= Assignment =
Repeat only the stretch of lines below that runs from the line with "Section begin." through the line with "Lemma begin_out : idx.1.1 ∉ A ++ pend ++ U.", unaltered.

Collected data:
(* ===== verification/VirtioRefine.v ===== *)
(** * The disk driver: every step keeps the invariant and is a step of the contract

    One lemma per kind of step of [vstep] for the invariant [vinv] and one
    for the simulation [vsim], and the refinement theorem. *)

From stdpp Require Import functions.
From S2P Require Import Prelude Riscv Spinlock Sleeplock Block Mem CString Kalloc Keeps Ring Virtio VirtioProofs.

(** ** The interrupt *)

(** Only the used index, the [disk] field of the buffers in [bs] and the
    record of wakeups differ. *)
Definition intr_done (s s' : vst) (bs : list Z) : Prop :=
  exists wk m, s' = Vst (v_held s) wk (v_desc s) (v_avail_idx s) (v_avail s) (v_dused_idx s) (v_used s)
                     (v_free s) (v_dused_idx s) (v_info s) (v_ops s) m /\
  forall c, vb s' c = if bool_decide (c ∈ bs) then Vbuf (vb_blockno (vb s c)) (vb_data (vb s c)) 0 else vb s c.

Lemma intr_loop_ok U : forall fuel s,
  queue (v_used s) (v_used_idx s) (v_dused_idx s) U -> (length U <= 8)%nat -> (length U < fuel)%nat ->
  (forall h, h ∈ U -> in_status (vinf s h) = 0) ->
  wp (intr_loop fuel) s (fun _ s' => intr_done s s' ((fun h => in_b (vinf s h)) <$> U)).
Proof.
  induction U as [| x U IH]; intros [| fuel] s Hq Hl Hf Hst; cbn [length] in *; try lia; cbn [intr_loop].
  all: apply wp_bind; unfold wp at 1, kget; pose proof (queue_empty _ _ _ _ Hq ltac:(cbn; lia)) as He.
  - rewrite (proj2 He eq_refl), Z.eqb_refl. apply wp_ret. exists (v_woken s), (v_bufs s). split.
    { destruct s; cbn in *. f_equal. by apply He. }
    intros c. by rewrite bool_decide_false by set_solver.
  - rewrite (proj2 (Z.eqb_neq _ _)) by (intros E; by apply He in E). apply queue_pop in Hq as [-> Hq].
    rewrite Hst by set_solver. cbn [negb Z.eqb]. set (b := in_b (vinf s x)). do 3 (apply wp_bind, wp_mod). vfields.
    set (s1 := Vst _ _ _ _ _ _ _ _ _ _ _ _). eapply wp_mono; [apply (IH fuel s1); [exact Hq | lia | lia |] |].
    { intros h Hh. apply (Hst h). set_solver. }
    intros [] s' (wk & m & E & Hc). exists wk, m. split; [exact E |]. intros c. rewrite Hc. cbn [fmap list_fmap].
    assert (E1 : vb s1 c = if c =? b then Vbuf (vb_blockno (vb s b)) (vb_data (vb s b)) 0 else vb s c)
      by (by apply vb_insert).
    change (fun h => in_b (vinf s1 h)) with (fun h => in_b (vinf s h)). rewrite E1. fold b. clearbody b. clear E1 Hc.
    destruct (Z.eqb_spec c b) as [E2 |].
    + rewrite E2, (bool_decide_true (b ∈ b :: _)) by set_solver. by case_bool_decide.
    + repeat case_bool_decide; try done; set_solver.
Qed.

Lemma virtio_disk_intr_ok s U :
  vdisk_lock ∉ v_held s -> queue (v_used s) (v_used_idx s) (v_dused_idx s) U -> (length U <= 8)%nat ->
  (forall h, h ∈ U -> in_status (vinf s h) = 0) ->
  wp virtio_disk_intr s (fun _ s' => intr_done s s' ((fun h => in_b (vinf s h)) <$> U)).
Proof.
  intros Hh Hq Hl Hst. unfold virtio_disk_intr. set (h := {[vdisk_lock]} ∪ v_held s). apply wp_bind.
  eapply wp_of; [by apply (zoom_acquire vdisk_lock s) |]. change (lset ({[vdisk_lock]} ∪ lget s) s) with (lset h s).
  apply wp_bind. eapply wp_mono; [apply (intr_loop_ok U _ (lset h s)); [done | done | | done] |].
  { change (Z.to_nat NUM) with 8%nat. lia. }
  intros [] s1 (wk & m & E & Hc). eapply wp_of; [apply (zoom_release vdisk_lock (v_held s) s1); subst; done |].
  exists wk, m. subst s1. split; [done |]. exact Hc.
Qed.

(** ** Frames *)

Section frame.
Context (s s' : vst) (b : Z) (w : bool) (idx : Z * Z * Z).
Hypothesis Hd : forall j, in_chain idx j -> vdesc s' j = vdesc s j.

Lemma chained_frame : chained s b w idx -> chained s' b w idx.
Proof. intros []. split; try done; rewrite Hd; try done; unfold in_chain; tauto. Qed.

Lemma formatted_frame :
  vop s' idx.1.1 = vop s idx.1.1 -> in_b (vinf s' idx.1.1) = in_b (vinf s idx.1.1) ->
  vb_blockno (vb s' b) = vb_blockno (vb s b) -> length (vb_data (vb s' b)) = 1024%nat ->
  vb_disk (vb s' b) = 0 \/ vb_disk (vb s' b) = 1 ->
  formatted s b w idx -> formatted s' b w idx.
Proof.
  intros Ho Hi Hb Hn Hk []. split; try congruence.
  - by apply chained_frame.
  - split; [rewrite Hb; apply fm_block |]; done.
Qed.
End frame.

(** At most NUM heads are out. *)
Lemma heads_range s seen pend q A U h : vinv s seen pend q A U -> h ∈ A ++ pend ++ U -> 0 <= h < NUM.
Proof.
  intros Hv (b & w & idx & Hq & <- & _)%(vi_out _ _ _ _ _ _ Hv).
  apply (fm_range _ _ _ _ (fm_chain _ _ _ _ (vi_fmt _ _ _ _ _ _ Hv _ _ _ Hq))). by left.
Qed.

Lemma NoDup_bound (l : list Z) : NoDup l -> (forall h, h ∈ l -> 0 <= h < NUM) -> (length l <= 8)%nat.
Proof.
  intros Hn Hr. change 8%nat with (length (seqZ 0 8)). apply submseteq_length, NoDup_submseteq; [done |].
  intros h Hh. apply elem_of_seqZ. apply Hr in Hh. unfold NUM in Hh. lia.
Qed.

Lemma heads_bound s seen pend q A U : vinv s seen pend q A U -> (length (A ++ pend ++ U) <= 8)%nat.
Proof. intros Hv. apply NoDup_bound; [apply Hv |]. intros h. by eapply heads_range. Qed.

(** ** The invariant is kept *)

(** A chain in use has no free descriptor. *)
Lemma chain_busy s seen pend q A U b w idx j :
  vinv s seen pend q A U -> q !! b = Some (w, idx) -> in_chain idx j -> vfree s j = 0.
Proof.
  intros Hv Hq Hj. pose proof (vi_free _ _ _ _ _ _ Hv j) as Hf.
  specialize (Hf (fm_range _ _ _ _ (fm_chain _ _ _ _ (vi_fmt _ _ _ _ _ _ Hv _ _ _ Hq)) j Hj)).
  destruct (vfree s j =? 0) eqn:E; zbool; [done |]. by destruct (Hf b w idx).
Qed.

Lemma chain_head idx : in_chain idx idx.1.1.
Proof. by left. Qed.

Section begin.
Context (s s' : vst) (seen : Z) (pend : list Z) (q : gmap Z (bool * (Z * Z * Z))) (A U : list Z).
Context (b : Z) (w : bool) (idx : Z * Z * Z).
Hypothesis Hv : vinv s seen pend q A U.
Hypothesis Hq : q !! b = None.
Hypothesis Hs : begun s s' b w idx.

Lemma begin_disj c v i j : q !! c = Some (v, i) -> in_chain i j -> ~ in_chain idx j.
Proof. intros Hc Hj Hj'. destruct (bg_range _ _ _ _ _ Hs j Hj') as [_ Hn]. by rewrite (chain_busy _ _ _ _ _ _ _ _ _ _ Hv Hc Hj) in Hn. Qed.

Lemma begin_new c v i : q !! c = Some (v, i) -> i.1.1 <> idx.1.1.
Proof. intros Hc E. apply (begin_disj c v i i.1.1 Hc); [apply chain_head | rewrite E; apply chain_head]. Qed.

Lemma begin_out : idx.1.1 ∉ A ++ pend ++ U.
Proof. intros (c & v & i & Hc & E & _)%(vi_out _ _ _ _ _ _ Hv). by apply (begin_new c v i). Qed.

Lemma begin_perm : (A ++ [idx.1.1]) ++ pend ++ U ≡ₚ idx.1.1 :: A ++ pend ++ U.
Proof. rewrite <- app_assoc. symmetry. apply Permutation_middle. Qed.

Lemma begin_nodup : NoDup (idx.1.1 :: A ++ pend ++ U).
Proof. apply NoDup_cons. split; [apply begin_out | apply Hv]. Qed.

Lemma begin_fmt c v i : is_block (vb s b) -> <[b := (w, idx)]> q !! c = Some (v, i) -> formatted s' c v i.
Proof.
  intros Hb [[<- [= <- <-]] | [Hne Hc]]%lookup_insert_Some.
  - destruct Hs. split.
    + split; try done. intros i Hi. by apply bg_range.
    + rewrite bg_op, bg_buf, !Z.eqb_refl. cbn [vb_blockno]. rewrite u32_small; [f_equal; lia | destruct Hb; lia].
    + rewrite bg_info, Z.eqb_refl. done.
    + rewrite bg_buf, Z.eqb_refl. exact Hb.
    + rewrite bg_buf, Z.eqb_refl. by right.
  - pose proof (begin_new c v i Hc). pose proof (vi_fmt _ _ _ _ _ _ Hv _ _ _ Hc) as Hf.
    assert (vb s' c = vb s c) as Ec by (rewrite (bg_buf _ _ _ _ _ Hs); by rewrite (proj2 (Z.eqb_neq c b))).
    apply (formatted_frame s); try rewrite Ec; try apply Hf; try done.
    + intros j Hj. apply Hs. by eapply begin_disj.
    + rewrite (bg_op _ _ _ _ _ Hs). by rewrite (proj2 (Z.eqb_neq _ _)).
    + rewrite (bg_info _ _ _ _ _ Hs). by rewrite (proj2 (Z.eqb_neq _ _)).
Qed.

= Exercise response =
Section begin.
Context (s s' : vst) (seen : Z) (pend : list Z) (q : gmap Z (bool * (Z * Z * Z))) (A U : list Z).
Context (b : Z) (w : bool) (idx : Z * Z * Z).
Hypothesis Hv : vinv s seen pend q A U.
Hypothesis Hq : q !! b = None.
Hypothesis Hs : begun s s' b w idx.

Lemma begin_disj c v i j : q !! c = Some (v, i) -> in_chain i j -> ~ in_chain idx j.
Proof. intros Hc Hj Hj'. destruct (bg_range _ _ _ _ _ Hs j Hj') as [_ Hn]. by rewrite (chain_busy _ _ _ _ _ _ _ _ _ _ Hv Hc Hj) in Hn. Qed.

Lemma begin_new c v i : q !! c = Some (v, i) -> i.1.1 <> idx.1.1.
Proof. intros Hc E. apply (begin_disj c v i i.1.1 Hc); [apply chain_head | rewrite E; apply chain_head]. Qed.

Lemma begin_out : idx.1.1 ∉ A ++ pend ++ U.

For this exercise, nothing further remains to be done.